Here's an overview how multi-agent RL operates:
-
Environment: The environment consist of multiple agent that receives observations which can include information about the state of the environment, the actions, state, and reward of other agents. Observations can be either global (shared among all agents), or local (specific to each agent).
-
Policy & Action: Each agent has its own policy, which can deterministic or stochastic, it determines the agent's behavior in the environment. The actions of each agent can affect the state of the environment and potentially impact the observations and rewards of other agents.
-
Rewards: Agents receive rewards from the environment based on their actions and the state of the environment. Rewards can be individual rewards specific to each agent, shared rewards that reflect the collective performance of all agents, or a combination of both, depending on the problem.
-
Collaboration: Depending on the RL problem, the agents can either collaborate, compete, or have mixed interactions with each other.
Example
Let's consider an example, a tasks where several robot works together to move object scattered around to a desired place. The objective is to move all the object efficiently. The goal is to teach the robot to not collide with each other while efficiently moving objects to their desired locations in the presence of obstacles.

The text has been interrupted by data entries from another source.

(** A loop that moves on by [step]; where it ends does not matter. *)
Lemma carry_loop (body : Z -> list Z -> res (list Z)) (blk : nat -> list Z) (next : Z -> Z) (s0 step n : nat) out :
  (forall i out, (i < n)%nat -> body (Z.of_nat (s0 + i * step)) out = Ok (out ++ blk i)) ->
  (forall i, (S i < n)%nat -> next (Z.of_nat (s0 + i * step)) = Z.of_nat (s0 + S i * step)) ->
  ('(_, out) ← fold_res (fun _ '(s, out) => out ← body s out; mret (next s, out)) (zrange 0 (Z.of_nat n)) (Z.of_nat s0, out); mret out) =
    Ok (out ++ flat_map blk (seq 0 n)).
Proof.
  intros Hb Hn. destruct (fold_res_zrange (fun i st => (i < Z.of_nat n -> st.1 = Z.of_nat (s0 + Z.to_nat i * step)) /\ st.2 = out ++ flat_map blk (seq 0 (Z.to_nat i)))
    (fun _ '(s, out) => out ← body s out; mret (next s, out)) 0 (Z.of_nat n) (Z.of_nat s0, out)) as ([s o] & E & _ & Ho).
  - lia.
  - split; [intros _; cbn; lia|cbn; by rewrite app_nil_r].
  - intros i [s o] Hi [Hs Ho]. cbn [fst snd] in *. rewrite (Hs ltac:(lia)), Hb by lia. rewrite res_bind_ret. eexists. split; [reflexivity|]. cbn [fst snd].
    replace (Z.to_nat (i + 1)) with (S (Z.to_nat i)) by lia. split; [intros ?; apply Hn; lia|].
    rewrite seq_S, flat_map_app, Ho. cbn [flat_map Nat.add]. by rewrite app_nil_r, app_assoc.
  - rewrite E, res_bind_ret. cbn [snd] in Ho. by rewrite Ho, Nat2Z.id.
Qed.

(** ** What the functions write *)

Definition face (n s : nat) : list Z := flat_map (fun i => seg (s + i * n) 16) (seq 0 16).
Definition tile (n s : nat) : list Z := flat_map (fun p => flat_map (fun q => face n (s + p * (16 * n) + q * 16)) (seq 0 2)) (seq 0 2).
Definition tilized (nb rt ct : nat) : list Z :=
  let n := (32 * ct)%nat in let m := (32 * rt)%nat in
  flat_map (fun b => flat_map (fun r => flat_map (fun c => tile n (b * (m * n) + r * (32 * n) + c * 32)) (seq 0 ct)) (seq 0 rt)) (seq 0 nb).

The action is the movement of the agent (e.g. left, right, up, down) and also manipulating object (e.g. dropping or taking an object). The positive reward is awarded for successful object delivery, collision avoidance, and transportation efficiency, while the negative is the opposite of these.
The agent should have proper coordination in order to efficiently move scattered object. A mechanism like sharing task to each agent can be useful, this will enable them to communicate their intentions to handle specific objects. The agents should prioritize handling objects that are closer to their own positions and allow other agents to handle objects that are further away.